For those who have watched high profile criminal cases on TV, such as the trials of Casey Anthony or George Zimmerman, are likely familiar with the idea of an examination during a trial. While it may seem to be a straightforward question-and-answer process with the attorneys and witnesses, there are specific guidelines that must be followed during trial.

In short, examination of witnesses during a trial is broken down into four parts:

  1. Direct Examination
  2. Cross-Examination
  3. Redirect Examination
  4. Recross-Examination

This blog post will define and explain the four types of witness examination, along with reviewing Florida laws on witness testimony and lists of dos and don’ts when getting cross-examined. First, though, it is important to examine what Florida law says about the different kinds of witnesses who can testify and participate in examination during a trial. Florida law recognizes two groups of witnesses: expert witnesses and lay witnesses.

Expert Witnesses

Florida Statutes §90.604 provides that a witness cannot testify to a matter in trial unless there is evidence introduced which is sufficient to support the finding that the witness has specific, personal knowledge on the matter. The evidence to prove the personal knowledge can be proven through the witness’s own testimony.

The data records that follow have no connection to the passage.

(** * Pdf-Annotation-Detector: the annotation editor, embedded and verified

    A shallow embedding of [annotation_editor.py]: the dataclasses
    ([Position], [Formatting], [DataReference], [Annotation], [Pages],
    [UpdateField]) and the synchronizer [AnnotationForm] with its document
    handle life cycle (extraction, widget lookup, field update, bulk update
    from an imported JSON tree, export, save).

    Python values that reach the code untyped (parsed JSON, update payloads)
    are modelled by [pyval]; dicts are [gmap string pyval].  Methods that
    mutate [self] or the PDF engine are state-passing functions over a
    [Session] and end in [Returns] or [Raises], both carrying the state at
    that point, since nothing is rolled back when an exception propagates. *)

From Stdlib Require Import ZArith QArith String List Sorted Lia.
From stdpp Require Import base gmap strings list fin_maps pretty.

Set Warnings "-register-all".
Local Open Scope Z_scope.
Local Open Scope string_scope.

(** ** Python values *)

Inductive pyval :=
| PNone
| PBool (b : bool)
| PInt (z : Z)
| PStr (s : string)
| PList (l : list pyval)
| PDict (d : gmap string pyval).

Inductive exn :=
| TypeError
| AttributeError
| ValueError
| IndexError
| OverflowError
| FileDataError
| Exception (msg : string).
(** ** The row the pipeline is given *)

(** X9: for answers taken from the select boxes every column of the row is
    a number in the range of its question: 1 or 2 for the five yes/no
    columns, 1 to 5 for CONTROL, YOURWAY and HEALTH, and 4 to 20 for
    P_STRESS, which exceeds CONTROL + YOURWAY by the two codes that are no
    column of their own, between 2 and 10; AGE_R_LMP is the computed age. *)
Theorem assembled_row_ranges (a : answers) :
  from_select_boxes a ->
  (forall c, c ∈ ["TENSE"; "IRRITAB"; "NISWEAT"; "SMOKE_R"; "DIFFISLP"] ->
             assembled_row a !! c = Some 1 \/ assembled_row a !! c = Some 2) /\
  (forall c, c ∈ ["CONTROL"; "YOURWAY"; "HEALTH"] ->
             exists v, assembled_row a !! c = Some v /\ 1 <= v <= 5) /\
  (exists s c y,
     assembled_row a !! "P_STRESS" = Some s /\
     assembled_row a !! "CONTROL" = Some c /\
     assembled_row a !! "YOURWAY" = Some y /\
     4 <= s <= 20 /\ 2 <= s - c - y <= 10) /\
  assembled_row a !! "AGE_R_LMP"
  = Some (calculate_age_r_lmp (dob a) (lmp_date a)).
Proof.
  intros (Hh & Hc & Hf & Hy & Ho).
  destruct (feature_row_values (tense_val a) (irritab_val a)
              (scale_reverse !!! control a)
              (calculate_p_stress (scale_reverse !!! control a)
                 (scale_reverse !!! confid a) (scale_reverse !!! yourway a)
                 (scale_reverse !!! overcome a))
              (scale_reverse !!! yourway a) (nisweat_val a)
              (calculate_age_r_lmp (dob a) (lmp_date a)) (smoke_val a)
              (diffislp_val a) (health_map !!! health a))
    as (Rt & Ri & Rc & Rp & Ry & Rn & Ra & Rs & Rd & Rh).
  fold (assembled_row a) in Rt, Ri, Rc, Rp, Ry, Rn, Ra, Rs, Rd, Rh.
  apply health_map_accepts in Hh as [_ Hh].
  apply scale_reverse_accepts in Hc as [_ Hc], Hf as [_ Hf], Hy as [_ Hy],
    Ho as [_ Ho].
  split; [|split; [|split]].
  - intros c H.
    repeat (apply elem_of_cons in H as [->|H];
            [first [rewrite Rt | rewrite Ri | rewrite Rn | rewrite Rs | rewrite Rd];
             unfold tense_val, irritab_val, nisweat_val, smoke_val, diffislp_val;
             match goal with
             | |- context [String.eqb ?s "Yes"] => destruct (String.eqb s "Yes")
             end; [right | left]; reflexivity|]).
    exfalso. revert H. apply not_elem_of_nil.
  - intros c H.
    repeat (apply elem_of_cons in H as [->|H];
            [eexists; split; [first [exact Rc | exact Ry | exact Rh] | assumption]|]).
    exfalso. revert H. apply not_elem_of_nil.
  - exists (calculate_p_stress (scale_reverse !!! control a)
              (scale_reverse !!! confid a) (scale_reverse !!! yourway a)
              (scale_reverse !!! overcome a)),
      (scale_reverse !!! control a), (scale_reverse !!! yourway a).
    split; [exact Rp|]. split; [exact Rc|]. split; [exact Ry|].
    unfold calculate_p_stress. lia.
  - exact Ra.
Qed.

Lemma assembled_row_ranges_witness :
  assembled_row sample_answers !! "AGE_R_LMP" = Some 50 /\
  exists v, assembled_row sample_answers !! "HEALTH" = Some v /\ 1 <= v <= 5.
Proof.
  destruct (assembled_row_ranges sample_answers) as (_ & Hcodes & _ & Hage).
  - unfold from_select_boxes. repeat split; simpl; in_list.
  - split; [exact Hage|]. apply Hcodes. in_list.
Defined.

However, an expert witness would be an exception to this law. Florida Statutes §90.702 states that if scientific, technical, or other specialized knowledge will assist the trier of fact in understanding the evidence or determining a fact in issue, then an expert witness (by knowledge, skill, experience, or education) may testify about the evidence in the form of an opinion or otherwise, if:

  • The testimony is based upon sufficient facts or data;
  • The testimony is the product of reliable principles and methods; and
  • The witness has applied the principles and methods reliably to the facts of the case.

To find out more about expert witnesses and how they can impact a criminal trial, review our page here.

Lay Witnesses

A lay witness is the most common type of witness in a criminal trial and are usually the individuals who witnessed the alleged crime.

Florida Statutes §90.701 explains that when a lay witness testifies, their testimony can be presented in the form of inference or opinion when:

  • The witness cannot readily, and with equal accuracy and adequacy, communicate what he or she has perceived to the trier of fact without testifying in terms of inferences or opinions and the witness’s use of inferences or opinions will not mislead the trier of fact to the prejudice of the objecting party; and
  • Opinions and inferences do not require special knowledge, skill, experience, or training.

What is Direct Examination?

A direct examination is the initial questioning of a witness during trial. Direct examination is conducted by the party that called the specific witness up to the stand.

Under Rule 611 of the Federal Rules of Evidence, the court can exercise control over the method and order of examining witnesses and presenting evidence to:

  • Make the procedures effective for determining the truth;
  • Avoid wasting time; and
  • Protect witnesses from harassment or undue embarrassment.

The rule also explains that leading questions—a type of questioning where the form suggests the answer—shall not be used during direct examination except as necessary to develop the witness’s testimony. The court allows leading questions during the following:

  • On cross-examination; and
  • When a party calls a hostile witness, an adverse party, or a witness identified with an adverse party.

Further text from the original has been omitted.